また本作はイタリア時間9月7日にヴェネチア国際映画祭での公式上映が行われ、主人公役を演じた4人は是枝裕和監督とともにレッドカーペットを歩いたばかり。現地での感想を聞かれた出口は「映画祭の関係者がいっぱいいてみんな映画が好きでこの街に集まってるんだろうなってぐらいすごいあったかくて」と振り返り「私たちも街で普通に歩いてましたね」と観光客としても楽しんだという。レッドカーペットでは直前まで緊張していた七瀬と岡田が堂々と振る舞う姿に「後ろから彩珠と見ててちょっと感動しちゃって本当にうるっとしてました」とニッコリ。自身は「カメラマンさんたちがたくさんいて『ルック、ルック、ルック』って言われてて気づいたら終わってました」と笑いつつ「楽しかったです」と振り返った。
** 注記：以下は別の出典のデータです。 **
(* ===== verification/ZSums.v ===== *)
(** Sums of integers over lists and finite maps. *)
From stdpp Require Import prelude list fin_maps gmap.
From S2P Require Import Prelude.
Local Open Scope Z_scope.

Fixpoint sumZ {A} (f : A → Z) (l : list A) : Z :=
  match l with [] => 0 | x :: l => f x + sumZ f l end.

Section sums.
  Context {A : Type}.
  Implicit Types (f g : A → Z) (l : list A).

Lemma sumZ_app f l k : sumZ f (l ++ k) = sumZ f l + sumZ f k.
Proof. induction l; cbn [sumZ app]; lia. Qed.

Lemma sumZ_perm f l k : l ≡ₚ k → sumZ f l = sumZ f k.
Proof. induction 1; cbn [sumZ]; lia. Qed.

Lemma sumZ_ext f g l : (∀ x, x ∈ l → f x = g x) → sumZ f l = sumZ g l.
Proof.
  induction l as [|x l IH]; [done|]. intros H. cbn [sumZ].
  rewrite (H x), IH; [done| |by left]. intros y Hy. apply H. by right.
Qed.

Lemma sumZ_add f g l : sumZ (λ x, f x + g x) l = sumZ f l + sumZ g l.
Proof. induction l; cbn [sumZ]; lia. Qed.

Lemma sumZ_scale c f l : sumZ (λ x, c * f x) l = c * sumZ f l.
Proof. induction l; cbn [sumZ]; lia. Qed.

Lemma sumZ_nonneg f l : (∀ x, x ∈ l → 0 ≤ f x) → 0 ≤ sumZ f l.
Proof.
  induction l as [|x l IH]; [done|]. intros H. cbn [sumZ].
  assert (0 ≤ f x) by (apply H; by left).
  assert (0 ≤ sumZ f l) by (apply IH; intros y Hy; apply H; by right). lia.
Qed.

Lemma sumZ_zero_inv f l :
  (∀ x, x ∈ l → 0 ≤ f x) → sumZ f l = 0 → ∀ x, x ∈ l → f x = 0.
Proof.
  induction l as [|y l IH]; [intros _ _ x Hx; by apply not_elem_of_nil in Hx|].
  intros H. cbn [sumZ]. intros H0.
  assert (0 ≤ f y) by (apply H; by left).
  assert (0 ≤ sumZ f l) by (apply sumZ_nonneg; intros z Hz; apply H; by right).
  intros x [->|Hx]%elem_of_cons; [lia|]. apply IH; [|lia|done].
  intros z Hz. apply H. by right.
Qed.
End sums.

(** The sum of [f k v] over the entries of a map. *)
Definition map_sum `{Countable K} {V} (f : K → V → Z) (m : gmap K V) : Z :=
  sumZ (λ kv, f kv.1 kv.2) (map_to_list m).

Section map_sums.
  Context `{Countable K} {V : Type}.
  Implicit Types (f g : K → V → Z) (m : gmap K V).

Lemma map_sum_empty f : map_sum f (∅ : gmap K V) = 0.
Proof. unfold map_sum. by rewrite map_to_list_empty. Qed.

Lemma map_sum_insert f m k v : m !! k = None → map_sum f (<[k:=v]> m) = f k v + map_sum f m.
Proof.
  intros Hk. unfold map_sum. rewrite (sumZ_perm _ _ _ (map_to_list_insert m k v Hk)). done.
Qed.

Lemma map_sum_delete f m k v : m !! k = Some v → map_sum f m = f k v + map_sum f (delete k m).
Proof.
  intros Hk. rewrite <- map_sum_insert by apply lookup_delete_eq. by rewrite insert_delete_id.
Qed.

Lemma map_sum_update f m k v w :
  m !! k = Some v → map_sum f (<[k:=w]> m) = map_sum f m - f k v + f k w.
Proof.
  intros Hk. rewrite (map_sum_delete f m k v Hk), <- insert_delete_eq.
  rewrite map_sum_insert by apply lookup_delete_eq. lia.
Qed.

(** Inserting, whatever was there before. *)
Lemma map_sum_insert_any f m k w :
  map_sum f (<[k:=w]> m) = map_sum f m - default 0 (f k <$> m !! k) + f k w.
Proof.
  destruct (m !! k) as [v|] eqn:E; cbn.
  - by apply map_sum_update.
  - rewrite map_sum_insert by done. lia.
Qed.

Lemma map_sum_delete_any f m k :
  map_sum f (delete k m) = map_sum f m - default 0 (f k <$> m !! k).
Proof.
  destruct (m !! k) as [v|] eqn:E; cbn.
  - rewrite (map_sum_delete f m k v E). lia.
  - rewrite delete_id by done. lia.
Qed.

Lemma map_sum_ext f g m : (∀ k v, m !! k = Some v → f k v = g k v) → map_sum f m = map_sum g m.
Proof.
  intros H1. apply sumZ_ext. intros [k v] Hkv%elem_of_map_to_list. by apply H1.
Qed.

Lemma map_sum_nonneg f m : (∀ k v, m !! k = Some v → 0 ≤ f k v) → 0 ≤ map_sum f m.
Proof. intros H1. apply sumZ_nonneg. intros [k v] Hkv%elem_of_map_to_list. by apply H1. Qed.

Lemma map_sum_zero_inv f m :
  (∀ k v, m !! k = Some v → 0 ≤ f k v) → map_sum f m = 0 → ∀ k v, m !! k = Some v → f k v = 0.
Proof.
  intros H1 H2 k v Hkv.
  apply (sumZ_zero_inv (λ kv, f kv.1 kv.2) (map_to_list m)) with (x := (k, v)).
  - intros [k' v'] Hkv'%elem_of_map_to_list. by apply H1.
  - done.
  - by apply elem_of_map_to_list.
Qed.

Lemma map_sum_add f g m : map_sum (λ k v, f k v + g k v) m = map_sum f m + map_sum g m.
Proof. apply (sumZ_add (λ kv, f kv.1 kv.2) (λ kv, g kv.1 kv.2)). Qed.
End map_sums.
(* ===== verification/SumTreeRefine.v ===== *)
(** The sum tree of osmoutils/sumtree as a client sees it: whatever was added to it, and in whatever order,
    it answers with the sums of what was added to each range of keys.

    The abstract state is the list of what was added to which key; the store of a tree stands for it when
    its leaves hold the sums per key and the levels above are well formed ([ok]). *)
From stdpp Require Import prelude strings list gmap sorting.
From Stdlib Require Import Ascii.
From S2P Require Import Prelude.
From S2P Require Import GoBig.
From S2P Require Import DecimalText.
From S2P Require Import SdkDec.
From S2P Require Import GoState.
From S2P Require Import KV.
From S2P Require Import ZSums.
From S2P Require Import SumTree.
From S2P Require Import SumTreeProps.
Local Open Scope Z_scope.

Module SumTreeRefine.
Import SumTree SumTreeProps.

(** *** Leaves *)

(** The leaves under the node of a level at a key, with their values, from left to right. *)
Fixpoint leaves (s : store) (ℓ : nat) (q : BigText.chars) : list (BigText.chars * Z) :=
  let n := default [] (at_ s ℓ q) in
  match ℓ with
  | O => (λ c, (q, SdkInt.i (Accumulation c))) <$> n
  | S ℓ => n ≫= λ c, leaves s ℓ (Index c)
  end.
Definition leafy (s : store) : Prop := ∀ k n, at_ s 0 k = Some n → ∃ a, n = [{| Index := k; Accumulation := a |}].
Definition sum_in (P : BigText.chars → bool) (es : list (BigText.chars * Z)) : Z :=
  sumZ (λ x, if P x.1 then x.2 else 0) es.
Definition lists (es : list (BigText.chars * Z)) (M : BigText.chars → option Z) : Prop :=
  NoDup es.*1 ∧ ∀ i a, (i, a) ∈ es ↔ M i = Some a.

(** A well-formed tree of which [h] is the level of the root. *)
Definition ok (s : store) (h : nat) : Prop :=
  (1 ≤ h)%nat ∧ shaped s ∧ leafy s ∧ tower s 0 (sums s 0) h.
(** The levels from [ℓ] up are well formed. *)
Definition levels (s : store) (h : nat) : Prop :=
  leafy s ∧ ∀ ℓ, (ℓ < h)%nat → branch s ℓ (sums s ℓ).
(* ===== verification/CLStore.v ===== *)
(** The state of the concentrated-liquidity module and everything outside it that it calls:
    keeper.go, store.go, total_liquidity.go, pool_hooks.go, the stored messages of model/ and
    types/, and the interfaces of types/expected_keepers.go and types/listeners.go.

    The key-value store is a record with one finite map (or set) per key prefix.  A stored message
    always decodes, because only the functions modelled here write it.  Times are nanoseconds since
    Go's zero time, durations nanoseconds. *)
From stdpp Require Import prelude strings list gmap sorting.
From S2P Require Import Prelude.
From S2P Require Import GoBig.
From S2P Require Import GoState.
From S2P Require Import SdkDec.
From S2P Require Import SdkCoins.
From S2P Require Import Decimal.
From S2P Require Import DecimalText.
From S2P Require Import CLTick.
From S2P Require Import CLKeys.
From S2P Require Import Accum.
From S2P Require Import CLPool.
Local Open Scope Z_scope.

Module CLStore.
(** *** Stored messages *)

(** [UptimeTrackers.List] holds one [UptimeGrowthOutside] per supported uptime. *)
Record TickInfo := {
  LiquidityGross : Dec.t;
  LiquidityNet : Dec.t;
  SpreadRewardGrowthOppositeDirectionOfLastTraversal : coin.DecCoins;
  UptimeTrackers : list coin.DecCoins
}.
さらに公式上映後には12分間のスタンディングオベーションを受け「今でも鮮明に覚えているんですけど終わった瞬間にみんなが立ち上がってずっとみんなで拍手してくださって。見渡すとみんながすごいあったかい顔してるんですよ」と回顧。「本当に頑張ってよかったなってつい泣いちゃいましたね」と感激を口にした。また是枝監督についても「監督はただ目をこすっただけって言ってるんですけど私は横に立っててすごいうるっとしてましたけどね」と裏話を明かして会場の笑いを誘った。
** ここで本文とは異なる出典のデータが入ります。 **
Definition setupSwapStrategy (p : Pool.Pool) (spreadFactor : Dec.t) (tokenInDenom : string)
    (priceLimit : BigDec.t) : outcome (SwapStrategy * BigDec.t) :=
  let zeroForOne := getZeroForOne tokenInDenom (Pool.Token0 p) in
  sqrtPriceLimit ←
    match GetSqrtPriceLimit priceLimit zeroForOne with
    | Err _ => Err "SqrtRootCalculationError"
    | r => r
    end;
  let strategy := New zeroForOne sqrtPriceLimit spreadFactor in
  let curSqrtPrice := Pool.CurrentSqrtPrice p in
  _ ← ValidateSqrtPrice strategy sqrtPriceLimit curSqrtPrice;
  Ok (strategy, sqrtPriceLimit).

(** *** One iteration *)

Definition iterator : Type := list (Z * TickInfo).

(** The next initialized tick with its entry, its square root price, and the target price. *)
Definition iteratorToNextInitializedTickSqrtPriceTarget (nextInitTickIter : iterator)
    (swapstrat : SwapStrategy) : outcome (Z * BigDec.t * BigDec.t) :=
  match nextInitTickIter with
  | [] => Err "RanOutOfTicksForPoolError"
  | (nextInitializedTick, _) :: _ =>
    match TickToSqrtPrice nextInitializedTick with
    | Panic p => Panic p
    | Err _ => Err "could not convert next tick to nextSqrtPrice"
    | Ok nextInitializedTickSqrtPrice =>
      Ok (nextInitializedTick, nextInitializedTickSqrtPrice,
          GetSqrtTargetPrice swapstrat nextInitializedTickSqrtPrice)
    end
  end.

(** [updateAccumulators] is [Some]; the uptime accumulators are fetched at every crossing, because the
    assignment to the parameter [uptimeAccums] does not reach the caller. *)
Definition swapCrossTickLogic (swapState : SwapState) (strategy : SwapStrategy)
    (nextInitializedTick : Z) (nextTickIter : iterator) (p : Pool.Pool)
    (spreadRewardAccum : option AccumulatorObject) (tokenInDenom : string)
    : K (SwapState * iterator * Pool.Pool) :=
  match nextTickIter with
  | [] => panic "iterator is invalid"
  | (_, nextInitializedTickInfo) :: rest =>
    p ←
      match spreadRewardAccum with
      | None => mret p
      | Some acc =>
        uptimeAccums ← GetUptimeAccumulators (Pool.Id p);
        '(p, uptimeAccums) ← updateGivenPoolUptimeAccumulatorsToNow p uptimeAccums;
        let spreadRewardGrowth :=
          {| coin.DDenom := tokenInDenom;
             coin.DAmount := globalSpreadRewardGrowthPerUnitLiquidity swapState |} in
        _ ← crossTick (Pool.Id p) nextInitializedTick nextInitializedTickInfo spreadRewardGrowth
              (Accum.valuePerShare acc) uptimeAccums;
        mret p
      end;
    let liquidityNet := SetLiquidityDeltaSign (swapStrategy swapState)
                          (LiquidityNet nextInitializedTickInfo) in
    newLiquidity ← lift (sdk.Add (liquidity swapState) liquidityNet);
    mret (with_tick (UpdateTickAfterCrossing strategy nextInitializedTick) newLiquidity swapState,
          rest, Pool.with_liquidity newLiquidity p)
  end.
最後に出口は「この作品は、何かに夢中になってたり、夢を追いかけてる方たちの背中を押してくれるような作品になっていると思うんですけど私も撮影しながらたくさん色々考えさせられました」と作品への思いを吐露。「何より2人の少女が夢に向かって頑張っている姿がすごい愛おしい2人になっています」と魅力を伝え「ぜひたくさん見ていただいてたくさん愛してほしいです」と呼びかけていた。
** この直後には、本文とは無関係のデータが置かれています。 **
(* ===== verification/CLLpProps.v ===== *)
(** The operations on liquidity (CLTickStore, CLPosition, CLLp, CLPools) as steps on views, and the
    preservation of the liquidity invariant by each of them. *)
From stdpp Require Import prelude strings list gmap relations.
From S2P Require Import Prelude.
From S2P Require Import GoBig.
From S2P Require Import GoState.
From S2P Require Import SdkDec.
From S2P Require Import SdkCoins.
From S2P Require Import Decimal.
From S2P Require Import DecimalFacts.
From S2P Require Import CLMath.
From S2P Require Import CLTick.
From S2P Require Import CLTickProps.
From S2P Require Import CLKeys.
From S2P Require Import CLPool.
From S2P Require Import CLStore.
From S2P Require Import CLRewards.
From S2P Require Import CLTickStore.
From S2P Require Import CLClaims.
From S2P Require Import CLPosition.
From S2P Require Import CLLp.
From S2P Require Import CLPools.
From S2P Require Import CLView.
From S2P Require Import CLInv.
Local Open Scope Z_scope.
Import CLConst CLTick CLStore CLRewards CLTickStore CLClaims CLPosition CLLp CLView CLInv.

Module CLLpProps.
Section lp.
  Context {D : sdk.LegacyDec} {Ls : sdk.LegacyDecLaws D} {C : coin.CoinOps} {A : addr.Addresses}
    {E : Env} {T : Block} {H : Hooks} {Q : QuietHooks H}.

(** Uses the frame lemma of a computation on a run of it. *)
Lemma run_same {B} (m : M store B) s b s' :
  keeps same m → m s = Ok (b, s') → ids_ok (view_of s) → view_of s' = view_of s.
Proof using. intros Hk Hm Hi. symmetry. by apply (Hk s b s' Hm). Qed.
Lemma run_eqv {B} (m : M store B) s b s' : keeps eqv m → m s = Ok (b, s') → view_of s' = view_of s.
Proof using. intros Hk Hm. symmetry. by apply (Hk s b s' Hm). Qed.

(** *** Ticks *)

Lemma GetTickInfo_view p t s info s' :
  GetTickInfo p t s = Ok (info, s') → ids_ok (view_of s) →
  view_of s' = view_of s ∧ tick_core info = vtick (view_of s) p t.
Proof using.
  intros Hr Hi. split; [eapply run_same; [apply keeps_GetTickInfo|done..]|].
  unfold GetTickInfo in Hr. run_gets Hr.
  unfold vtick. cbn [view_of vticks]. rewrite lookup_fmap.
  destruct (ticks s !! (p, t)) as [ti|]; [by run_ret Hr|].
  unfold makeInitialTickInfo in Hr. run Hr as pool s1 H1. run Hr as g s2 H2. run Hr as pool' s3 H3.
  run Hr as u s4 H4. by run_ret Hr.
Qed.

Lemma initOrUpdateTick_view p t d upper s e s' :
  initOrUpdateTick p t d upper s = Ok (e, s') → ids_ok (view_of s) →
  let v := view_of s in
  let dn := if upper then - Dec.i d else Dec.i d in
  view_of s' = add_tick p t (Dec.i d) dn v ∧
  (e = true → vtick (view_of s') p t = (0, 0)).
Proof using Ls.
  intros Hr Hi. cbv zeta. unfold initOrUpdateTick in Hr. run Hr as ti s1 Hti.
  destruct (GetTickInfo_view _ _ _ _ _ Hti Hi) as [Hv Ht].
  run_lift Hr as g Hg. apply sdk.Add_spec in Hg. run_lift Hr as n Hn.
  run Hr as u s2 Hset. apply st_modify_Ok in Hset as ->. run_ret Hr.
  assert (tick_core (with_tick_liquidity g n ti) =
    ((vtick (view_of s) p t).1 + Dec.i d,
     (vtick (view_of s) p t).2 + (if upper then - Dec.i d else Dec.i d))) as Hcore.
  { rewrite <- Ht. unfold tick_core. cbn. f_equal; [done|].
    destruct upper; [apply sdk.Sub_spec in Hn|apply sdk.Add_spec in Hn]; lia. }
  split.
  - unfold add_tick. rewrite <- Hcore, <- Hv. unfold view_of. cbn. by rewrite fmap_insert.
  - rewrite !sdk.IsZero_spec. intros [H1%Z.eqb_eq H2%Z.eqb_eq]%andb_true_iff.
    unfold vtick. cbn. rewrite fmap_insert, lookup_insert_eq. unfold tick_core. cbn in *.
    unfold id. congruence.
Qed.

(** *** Positions *)

Lemma SetPosition_view p owner lo hi jt l k lock s u s' :
  SetPosition p owner lo hi jt l k lock s = Ok (u, s') →
  view_of s' = put_position {| PositionId := k; PAddress := addr.AddressString owner; PoolId := p;
    LowerTick := lo; UpperTick := hi; JoinTime := jt; Liquidity := l |} (view_of s).
Proof using.
  unfold SetPosition. intros Hr. run Hr as u1 s1 H1. apply st_modify_Ok in H1 as ->.
  run Hr as u2 s2 H2. apply st_modify_Ok in H2 as ->. run Hr as u3 s3 H3. apply st_modify_Ok in H3 as ->.
  eapply run_eqv in Hr; [rewrite Hr; done|]. keeps_tac.
Qed.

Lemma hasPosition_Ok k s b s' :
  hasPosition k s = Ok (b, s') → s = s' ∧ b = bool_decide (is_Some (positions s !! k)).
Proof using. unfold hasPosition. by intros [-> ->]%st_gets_Ok. Qed.

Lemma GetPosition_stored k s q s' : GetPosition k s = Ok (q, s') → s = s' ∧ positions s !! k = Some q.
Proof using.
  unfold GetPosition. intros Hr. run_gets Hr. destruct (positions s !! k); [by run_ret Hr|done].
Qed.

Lemma getOrInitPosition_Ok k s l s' :
  getOrInitPosition k s = Ok (l, s') → s = s' ∧ Dec.i l = old_liq (positions s) k.
Proof using.
  unfold getOrInitPosition, old_liq. intros Hr. run Hr as b s1 Hb. apply hasPosition_Ok in Hb as [<- ->].
  case_bool_decide as Hk.
  - unfold GetPositionLiquidity in Hr. run Hr as q s2 Hq. apply GetPosition_stored in Hq as [<- Hq].
    run_ret Hr. by rewrite Hq.
  - run_ret Hr. apply eq_None_not_Some in Hk. by rewrite Hk.
Qed.

Lemma initOrUpdatePosition_view p owner lo hi d jt k s u s' :
  initOrUpdatePosition p owner lo hi d jt k s = Ok (u, s') → ids_ok (view_of s) →
  let l := old_liq (positions s) k + Dec.i d in
  0 ≤ l ∧ view_of s' = put_position (position_of k owner p lo hi jt l) (view_of s).
Proof using Ls.
  unfold initOrUpdatePosition. intros Hr Hi. run Hr as l s1 H1.
  apply getOrInitPosition_Ok in H1 as [<- Hl]. run_lift Hr as l' Hl'. apply sdk.Add_spec in Hl'.
  run_require Hr as Hn. rewrite sdk.IsNegative_spec, negb_true_iff, Z.ltb_ge in Hn.
  run Hr as u2 s2 H2. eapply run_same in H2; [|apply keeps_uptimeAccumulators|done].
  apply SetPosition_view in Hr. rewrite H2 in Hr.
  cbv zeta. rewrite <- Hl, <- Hl'. split; [lia|]. rewrite Hr. by destruct l'.
Qed.

Lemma validatePositionUpdateById_Ok k owner lo hi d jt p s u s' :
  validatePositionUpdateById k owner lo hi d jt p s = Ok (u, s') →
  s = s' ∧ k ≠ 0 ∧ ∀ r, positions s !! k = Some r →
    PAddress r = addr.AddressString owner ∧ PoolId r = p ∧ LowerTick r = lo ∧ UpperTick r = hi.
Proof using.
  unfold validatePositionUpdateById. intros Hr. run_require Hr as Hk.
  rewrite negb_true_iff, Z.eqb_neq in Hk.
  run Hr as b s1 Hb. apply hasPosition_Ok in Hb as [<- ->]. case_bool_decide as Hs.
  - run Hr as q s2 Hq. apply GetPosition_stored in Hq as [<- Hq]. run_require Hr as H1. run_require Hr as H2.
    run_require Hr as H3. run_require Hr as H4. run_require Hr as H5. apply st_require_Ok in Hr as [H6 <-].
    split; [done|]. split; [done|]. intros r. rewrite Hq. intros [= <-].
    apply String.eqb_eq in H1. apply Z.eqb_eq in H2, H3, H6. done.
  - run_ret Hr. split; [done|]. split; [done|]. intros r Hrk. rewrite Hrk in Hs. by destruct Hs.
Qed.

(** *** UpdatePosition *)

Lemma UpdateLiquidity_Ok lo hi d pool b pool' :
  Pool.UpdateLiquidityIfActivePosition lo hi d pool = Ok (b, pool') →
  ∃ l, pool' = Pool.with_liquidity l pool ∧
    Dec.i l = Dec.i (Pool.CurrentTickLiquidity pool) +
      (if (lo <=? Pool.CurrentTick pool) && (Pool.CurrentTick pool <? hi) then Dec.i d else 0).
Proof using Ls.
  unfold Pool.UpdateLiquidityIfActivePosition, Pool.IsCurrentTickInRange.
  destruct (_ && _).
  - intros (l & Hl%sdk.Add_spec & [= <- <-])%bind_Ok. by exists l.
  - intros [= <- <-]. exists (Pool.CurrentTickLiquidity pool). split; [by destruct pool|lia].
Qed.

(** Where a position can be: a pool with a price and two of its usable ticks. *)
Definition placeable (v : view) (p lo hi : Z) : Prop :=
  lo < hi ∧ ∃ pool, vpools v !! p = Some pool ∧ 0 < BigDec.i (Pool.CurrentSqrtPrice pool) ∧
    valid_tick (Pool.TickSpacing pool) lo ∧ valid_tick (Pool.TickSpacing pool) hi.

Lemma UpdatePosition_inv p owner lo hi d jt k s r s' :
  UpdatePosition p owner lo hi d jt k s = Ok (r, s') →
  inv (view_of s) → placeable (view_of s) p lo hi →
  inv (view_of s') ∧
  (LowerTickIsEmpty r = true → vtick (view_of s') p lo = (0, 0)) ∧
  (UpperTickIsEmpty r = true → vtick (view_of s') p hi = (0, 0)) ∧
  let l := old_liq (positions s) k + Dec.i d in
  k ≠ 0 ∧ 0 ≤ l ∧ vnext (view_of s') = vnext (view_of s) ∧
  vpositions (view_of s') = <[k := position_of k owner p lo hi jt l]> (vpositions (view_of s)).
Proof using Ls.
  intros Hr Hv (Hlu & pool & Hp & Hprice & Hvl & Hvh). pose proof (inv_ids_ok _ Hv) as Hi.
  unfold UpdatePosition in Hr. run Hr as u0 s0 H0.
  apply validatePositionUpdateById_Ok in H0 as (<- & Hk & Hold).
  run Hr as e1 s1 H1. apply initOrUpdateTick_view in H1 as [V1 E1]; [|done].
  run Hr as e2 s2 H2. apply initOrUpdateTick_view in H2 as [V2 E2]; [|by rewrite V1].
  rewrite V1 in V2. run Hr as u3 s3 H3. apply initOrUpdatePosition_view in H3; [|by rewrite V2].
  destruct H3 as (Q6 & V3). rewrite V2 in V3.
  assert (positions s2 = positions s) as Hpos2 by exact (f_equal vpositions V2). rewrite Hpos2 in Q6, V3.
  set (q := position_of k owner p lo hi jt _) in V3.
  run Hr as pool3 s4 H4. apply getPoolById_Ok in H4 as [<- Hpool3].
  assert (pool_core pool3 = pool) as Hcore3.
  { apply view_pool in Hpool3. rewrite V3 in Hpool3. cbn in Hpool3. cbn in Hp. congruence. }
  run_lift Hr as amounts Ha. destruct amounts as [a0 a1]. run_lift Hr as upd Hu. destruct upd as [b pool4].
  apply UpdateLiquidity_Ok in Hu as (l & -> & Hl).
  run Hr as u5 s5 H5. apply setPool_Ok in H5. run Hr as u6 s6 H6.
  assert (inv (view_of s5)) as Hv5.
  { rewrite H5, V3. subst pool.
    replace (put_pool (Pool.with_liquidity l pool3) _) with
      (update_view p q (Dec.i d) (pool_core (Pool.with_liquidity l pool3)) (view_of s)).
    2:{ done. }
    apply (inv_update _ _ _ _ (pool_core pool3)); try done.
    - intros r0 Hr0. apply Hold in Hr0 as (_ & R1 & R2 & R3). by repeat split; cbn; congruence.
    - cbn. rewrite Hl. unfold covers. cbn [PoolId LowerTick UpperTick q position_of]. rewrite Z.eqb_refl. cbn [pool_core Pool.CurrentTick Pool.SetLastLiquidityUpdate].
      destruct (_ && _); cbn [b2z]; lia. }
  eapply run_same in H6; [|apply keeps_spreadAccumulator|by apply inv_ids_ok].
  run_lift Hr as x0 Hx0. run_lift Hr as x1 Hx1. run_ret Hr. rewrite H6. split; [done|].
  cbn [LowerTickIsEmpty UpperTickIsEmpty].
  assert (∀ t, vtick (view_of s5) p t = vtick (view_of s2) p t) as Ht.
  { intros t. rewrite H5, V3, V2. done. }
  split; [|split].
  - intros He. rewrite Ht, V2, vtick_add, bool_decide_eq_false_2 by (intros [=]; lia).
    specialize (E1 He). by rewrite V1 in E1.
  - intros He. rewrite Ht. by apply E2.
  - split; [done|]. split; [done|]. by rewrite H5, V3.
Qed.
藤本タツキによる青春漫画『ルックバック』が是枝裕和監督によって実写映画化。藤本タツキ作品として初の実写映画化となる本作では、漫画の腕に絶対の自信を持つ藤野と彼女に憧れを抱きながらも圧倒的な画力を秘めた京本、漫画へのひたむきな思いで結ばれたふたりの13年間の軌跡を原作と同様に繊細かつみずみずしく描き出す。撮影は主に秋田県にかほ市で四季を通して行われ、春夏秋冬それぞれの風景が作品の中に刻み込まれている。